No novo texto aprovado, escolas que prestem assistência social, entidades sem fins lucrativos e templos religiosos foram contemplados com condições especiais de fiscalização, incluindo redução de 50% do valor das multas e maior prazo para corrigir situações irregulares. Outra modificação foi a possibilidade de recursos para moradores de áreas não passíveis de regularização.

Quando começar a valer efetivamente como lei, o texto substituirá o código atual, vigente desde 1998, e norteará os licenciamentos de construções em todo o DF. No Projeto de Lei, cinco princípios disciplinam os 160 artigos: desburocratização, responsabilidade técnica dos autores dos projetos sobre questões de edificações, o Estado analisa somente os parâmetros urbanísticos de acessibilidade universal, o código de obras e edificações é um instrumento de política urbana e remissão, e por fim, recepção das normas técnicas brasileiras.

O novo documento também determina que o responsável técnico – engenheiro ou arquiteto - será o autor do projeto, devendo registrar toda a documentação no seu conselho regional.
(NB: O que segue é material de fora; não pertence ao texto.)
(** C10: the entry a successful creation writes under a key that had no
    cache entry holds [url] and the three metadata properties and nothing
    else: [archived], [expiresAt], [clicks], [key] and [userId] are
    missing.  Its only expiry is the cache's own.  Whatever the store says
    by then, a resolution that reads this entry while it is live never
    answers [Gone]: an automated client gets the preview, anyone else the
    redirect together with a click update whose [clicks] is not a
    number. *)
Theorem creation_entry_lacks_gate_fields st env body userId m st1 :
  handleCreateLink st env body userId = (Created m, st1) →
  redisClient_get (cache st) (env_now env) (body_key body) = None →
  ∃ entry,
    cache st1 !! body_key body = Some entry
    ∧ o_url (JSON_parse (payload entry)) = body_url body
    ∧ o_title (JSON_parse (payload entry)) ≠ Undefined
    ∧ o_description (JSON_parse (payload entry)) ≠ Undefined
    ∧ o_image (JSON_parse (payload entry)) ≠ Undefined
    ∧ o_archived (JSON_parse (payload entry)) = Undefined
    ∧ o_expiresAt (JSON_parse (payload entry)) = Undefined
    ∧ o_clicks (JSON_parse (payload entry)) = Undefined
    ∧ o_key (JSON_parse (payload entry)) = Undefined
    ∧ o_userId (JSON_parse (payload entry)) = Undefined
    ∧ o_id (JSON_parse (payload entry)) = Undefined
    ∧ o_createdAt (JSON_parse (payload entry)) = Undefined
    ∧ o_updatedAt (JSON_parse (payload entry)) = Undefined
    ∧ exat entry
      = match body_expiresAt body with
        | ExpDate ms => if ms =? 0 then None else Some ms
        | _ => None
        end
    ∧ ∀ st2 now ua,
        cache st2 !! body_key body = Some entry →
        entryLive now entry = true →
        handleGetLink isbot st2 now (body_key body) ua
        = if isbot ua
          then (BotPreview
                  (generateLinkPreview
                     (o_title (JSON_parse (payload entry)))
                     (o_description (JSON_parse (payload entry)))
                     (o_image (JSON_parse (payload entry)))),
                st2, None)
          else (Redirect (body_url body), st2,
                Some (mkWorkerData (body_key body) NaN)).
Proof.
  intros Hcr Hg.
  apply handleCreateLink_created in Hcr
    as (Hu & Hk & _ & _ & _ & t & d & i & row & _ & _ & _ & Hc).
  unfold redisClient_set in Hc. rewrite Hg in Hc.
  rewrite bool_decide_eq_false_2 in Hc by (by intros [? ?]).
  cbn [andb] in Hc. eexists. rewrite Hc, lookup_insert_eq.
  split; [reflexivity|]. cbn [payload exat JSON_parse creationEntry].
  cbn [o_url o_title o_description o_image o_archived o_expiresAt o_clicks
       o_key o_userId o_id o_createdAt o_updatedAt].
  split; [done|]. do 3 (split; [apply orNull_defined|]).
  do 9 (split; [done|]).
  intros st2 now ua Hc2 Hl.
  rewrite (handleGetLink_hit _ _ _ _
             (creationEntry (body_url body) t d i) Hk).
  - unfold respond, expired. simpl. by destruct (isbot ua).
  - unfold redisClient_get. rewrite Hc2, Hl. done.
Qed.

End ControllerProperties.

(** ** Worked requests *)

Lemma generateLinkPreview_strings t d i :
  generateLinkPreview (Val t) (Val d) (Val i)
  = [NEWLINE] ++ lit "      <html>" ++ [NEWLINE]
      ++ lit "      <head>" ++ [NEWLINE]
      ++ metaTag "og:title" t
      ++ metaTag "og:description" d
      ++ metaTag "og:image" i
      ++ lit "      </head>" ++ [NEWLINE]
      ++ lit "    </html>" ++ [NEWLINE]
      ++ lit "      ".
Proof. reflexivity. Qed.

Lemma generateLinkPreview_undefined :
  generateLinkPreview Undefined Undefined Undefined
  = generateLinkPreview (Val (lit "Link Preview")) (Val (lit "Link Description"))
      (Val (lit "#")).
Proof. reflexivity. Qed.

Lemma generateLinkPreview_null :
  generateLinkPreview Null Null Null
  = generateLinkPreview (Val (lit "null")) (Val (lit "null")) (Val (lit "null")).
Proof. reflexivity. Qed.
Assim, no caso de possíveis falhas, ele será responsabilizado.

Outro aspecto importante é a criação da etapa de viabilidade legal, que agiliza o processo de aprovação do projeto pela Central de Aprovação de Projetos, da Secretaria de Gestão do Território e Habitação. Atualmente, sem essa fase, o empreendimento pode voltar para a estaca zero a qualquer momento.

O governador terá 60 dias para editar e assinar definitivamente o decreto.